(** In the order of the clients' intent, and in the other. *)
Lemma add_remove c c2 (w : replica Q) k : steady w -> db_wf (r_db w) ->
  add_ok malloc sha1 c (r_db w) k -> view (r_db w) k = [] ->
  msg_type (req c2) = MSG_REMOVE -> hash_key (req c2) = k ->
  exists w1, exec_all (execute_msg malloc sha1 sfuel) [c; c2] w = Ret w1 /\ view (r_db w1) k = [].
Proof using sized.
  intros Hw Hd Ha Hv Ht Hk. destruct (execute_add c w k Hw Hd Ha) as (w1 & st & E1 & Hw1 & Hd1 & V1).
  destruct (execute_remove c2 w1 Hw1 Hd1 Ht) as (w2 & E2 & _ & _ & V2).
  exists w2. cbn [exec_all]. rewrite E1, bind_ret_l, E2, bind_ret_l. split; [done|].
  by rewrite (V2 k), Hk, abs_set_at, (V1 k), abs_set_at, Hv.
Qed.

Lemma remove_add c c2 (w : replica Q) k : (forall n, is_Some (malloc n)) -> steady w -> db_wf (r_db w) ->
  add_ok malloc sha1 c (r_db w) k -> view (r_db w) k = [] ->
  msg_type (req c2) = MSG_REMOVE -> hash_key (req c2) = k ->
  exists w1, exec_all (execute_msg malloc sha1 sfuel) [c2; c] w = Ret w1
    /\ map fst (view (r_db w1) k) = [ztake (task_len (req c)) (task (req c))].
Proof using sized.
  intros Hs Hw Hd Ha Hv Ht Hk. destruct (execute_remove c2 w Hw Hd Ht) as (w1 & E1 & Hw1 & Hd1 & V1).
  assert (add_ok malloc sha1 c (r_db w1) k) as Ha1 by (destruct Ha; by constructor).
  destruct (execute_add c w1 k Hw1 Hd1 Ha1) as (w2 & st & E2 & _ & _ & V2).
  exists w2. cbn [exec_all]. rewrite E1, bind_ret_l, E2, bind_ret_l. split; [done|].
  by rewrite (V2 k), abs_set_at, (V1 k), Hk, abs_set_at, Hv.
Qed.
End Changes.

(** * Properties *)

(** C19: strong consistency of the replicas, given the order. Let two replicas
    that are not backups and not quiesced, with memory of their own, hold the
    same tasks and have the same requests in their logs, whatever connections
    these came over. When both work off their logs, they end alike: both
    return, or both are stuck in the same way; and if they return they hold the
    same tasks again and have written the same answers to their clients. *)
Theorem replicas_agree {Q} `{FifoLog Q client_ctx_t} malloc malloc' sha1 sfuel hc hc' fuel
    (w w' : replica Q) a a' :
  malloc_ok malloc -> malloc_ok malloc' -> (forall n, is_Some (malloc n)) -> (forall n, is_Some (malloc' n)) ->
  lq_rep (r_log w) a -> lq_rep (r_log w') a' -> steady w -> steady w' ->
  tbl_same (r_db w) (r_db w') ->
  Forall2 same_req (normal_msgs a) (normal_msgs a') -> Forall table_request (normal_msgs a) ->
  outcome_rel (agreed w w')
    (run_n (execute_msg malloc sha1 sfuel) hc fuel NORMAL (length (normal_msgs a)) w)
    (run_n (execute_msg malloc' sha1 sfuel) hc' fuel NORMAL (length (normal_msgs a')) w').
Proof.
  intros Hm Hm' Hs Hs' Hr Hr' Hw Hw' Ht Hl Hreq.
  destruct (drain (execute_msg malloc sha1 sfuel) hc fuel (execute_msg_frame malloc sha1 sfuel)
    (execute_steady malloc sha1 sfuel) _ w a Hr Hw eq_refl) as (q & _ & ->).
  destruct (drain (execute_msg malloc' sha1 sfuel) hc' fuel (execute_msg_frame malloc' sha1 sfuel)
    (execute_steady malloc' sha1 sfuel) _ w' a' Hr' Hw' eq_refl) as (q' & _ & ->).
  eapply outcome_rel_bind; [|intros w1 w1' H1; exact H1].
  apply exec_all_same; try done; [apply Hw|apply Hw'].
Qed.

(** The tables of two replicas, by their clients' requests and their memory. *)
Definition zero_malloc (n : nat) : option data_point :=
  Some {| key := 0; raw_data := zeros MAX_DATA_LEN; data_len := 0; dp_status := 0 |}.

Definition demo_requests : list client_ctx_t :=
  [bread_add 3; task_request MSG_REMOVE 3 bread_key []; bread_add 4].

Definition active_replica (q : MsgLog.log_mem (V := client_ctx_t)) : replica MsgLog.log_mem :=
  set_r_ctl (active_ctl ACTIVE_RUNNING 0) (set_r_log q (replica_init demo_log)).

Lemma active_steady q : steady (active_replica q).
Proof. split; [constructor; [apply active_ctl_ok; [by right; left|by left]|done|done]|done]. Qed.

Lemma zero_malloc_ok : malloc_ok zero_malloc.
Proof. intros n d [= <-]. by vm_compute. Qed.

Lemma replicas_agree_witness :
  exists q, outcome_rel (agreed (active_replica q) (active_replica q))
    (run_n (execute_msg dirty_malloc demo_sha1 1) (fun _ => Ret) 9 NORMAL 3 (active_replica q))
    (run_n (execute_msg zero_malloc demo_sha1 1) (fun _ => Ret) 9 NORMAL 3 (active_replica q)).
Proof.
  destruct (impl_run_spec (map put_normal demo_requests) demo_log (abs_init 50 50)) as (q & _ & Hq);
    [apply MsgLog.log_rep_init|].
  exists q. apply (replicas_agree dirty_malloc zero_malloc demo_sha1 1 (fun _ => Ret) (fun _ => Ret) 9
    (active_replica q) (active_replica q) (spec_run (map put_normal demo_requests) (abs_init 50 50)).2
    (spec_run (map put_normal demo_requests) (abs_init 50 50)).2 dirty_malloc_ok zero_malloc_ok); [| |exact Hq|exact Hq|..].
  - intros n. by eexists.
  - intros n. by eexists.
  - apply active_steady.
  - apply active_steady.
  - reflexivity.
  - by repeat constructor.
  - apply (bool_decide_eq_true_1 _). by vm_compute.
Defined.

(** C39: the order is not given. Two replicas with the same table whose logs hold
    the same addition and removal, in opposite orders (as two clients' requests
    can arrive), end with different tables: one without the task, one with it.
    Nothing in the program orders the requests of different clients. *)
Theorem orders_diverge {Q} `{FifoLog Q client_ctx_t} malloc sha1 sfuel hc fuel (w w' : replica Q) a a' c c2 k :
  malloc_ok malloc -> (forall n, is_Some (malloc n)) -> db_wf (r_db w) -> r_db w' = r_db w ->
  steady w -> steady w' -> lq_rep (r_log w) a -> lq_rep (r_log w') a' ->
  normal_msgs a = [c; c2] -> normal_msgs a' = [c2; c] ->
  add_ok malloc sha1 c (r_db w) k -> view (r_db w) k = [] ->
  msg_type (req c2) = MSG_REMOVE -> hash_key (req c2) = k ->
  exists w1 w1', run_n (execute_msg malloc sha1 sfuel) hc fuel NORMAL 2 w = Ret w1
    /\ run_n (execute_msg malloc sha1 sfuel) hc fuel NORMAL 2 w' = Ret w1'
    /\ view (r_db w1) k = []
    /\ map fst (view (r_db w1') k) = [ztake (task_len (req c)) (task (req c))]
    /\ ~ tbl_same (r_db w1) (r_db w1').
Proof.
  intros Hm Hsome Hd Ed Hw Hw' Hr Hr' Hl Hl' Ha Hv Ht Hk.
  destruct (drain (execute_msg malloc sha1 sfuel) hc fuel (execute_msg_frame malloc sha1 sfuel)
    (execute_steady malloc sha1 sfuel) _ w a Hr Hw Hl) as (q & _ & E).
  destruct (drain (execute_msg malloc sha1 sfuel) hc fuel (execute_msg_frame malloc sha1 sfuel)
    (execute_steady malloc sha1 sfuel) _ w' a' Hr' Hw' Hl') as (q' & _ & E').
  destruct (add_remove malloc Hm sha1 sfuel c c2 w k Hw Hd Ha Hv Ht Hk) as (w1 & E1 & V1).
  rewrite <- Ed in Hd, Ha, Hv.
  destruct (remove_add malloc Hm sha1 sfuel c c2 w' k Hsome Hw' Hd Ha Hv Ht Hk) as (w1' & E1' & V1').
  rewrite E1, bind_ret_l in E. rewrite E1', bind_ret_l in E'.
  eexists _, _. split; [exact E|]. split; [exact E'|]. simpl r_db.
  split; [exact V1|]. split; [exact V1'|]. intros Hsame. apply (view_same k) in Hsame.
  simpl r_db in Hsame. rewrite V1, V1' in Hsame. done.
Qed.

Definition bread_remove : client_ctx_t := task_request MSG_REMOVE 4 bread_key [].

Lemma orders_diverge_witness :
  exists q q' w1 w1',
    run_n (execute_msg dirty_malloc demo_sha1 1) (fun _ => Ret) 9 NORMAL 2 (active_replica q) = Ret w1
    /\ run_n (execute_msg dirty_malloc demo_sha1 1) (fun _ => Ret) 9 NORMAL 2 (active_replica q') = Ret w1'
    /\ ~ tbl_same (r_db w1) (r_db w1').
Proof.
  destruct (impl_run_spec (map put_normal [bread_add 3; bread_remove]) demo_log (abs_init 50 50))
    as (q & _ & Hq); [apply MsgLog.log_rep_init|].
  destruct (impl_run_spec (map put_normal [bread_remove; bread_add 3]) demo_log (abs_init 50 50))
    as (q' & _ & Hq'); [apply MsgLog.log_rep_init|].
  destruct (orders_diverge dirty_malloc demo_sha1 1 (fun _ => Ret) 9 (active_replica q) (active_replica q')
    (spec_run (map put_normal [bread_add 3; bread_remove]) (abs_init 50 50)).2
    (spec_run (map put_normal [bread_remove; bread_add 3]) (abs_init 50 50)).2
    (bread_add 3) bread_remove bread_key dirty_malloc_ok)
    as (w1 & w1' & E & E' & _ & _ & Hn).
  - intros n. by eexists.
  - apply hash_table_init_wf.
  - done.
  - apply active_steady.
  - apply active_steady.
  - exact Hq.
  - exact Hq'.
  - done.
  - done.
  - apply bread_add_ok.
  - by vm_compute.
  - done.
  - done.
  - exists q, q', w1, w1'. split; [exact E|]. split; [exact E'|exact Hn].
Defined.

******************************

▸ **TASK REQUIREMENTS**
From the records above, pull every line that carries the word "with".

▸ **EXPECTED ANSWER**
    that are not backups and not quiesced, with memory of their own, hold the
(** C39: the order is not given. Two replicas with the same table whose logs hold
    can arrive), end with different tables: one without the task, one with it.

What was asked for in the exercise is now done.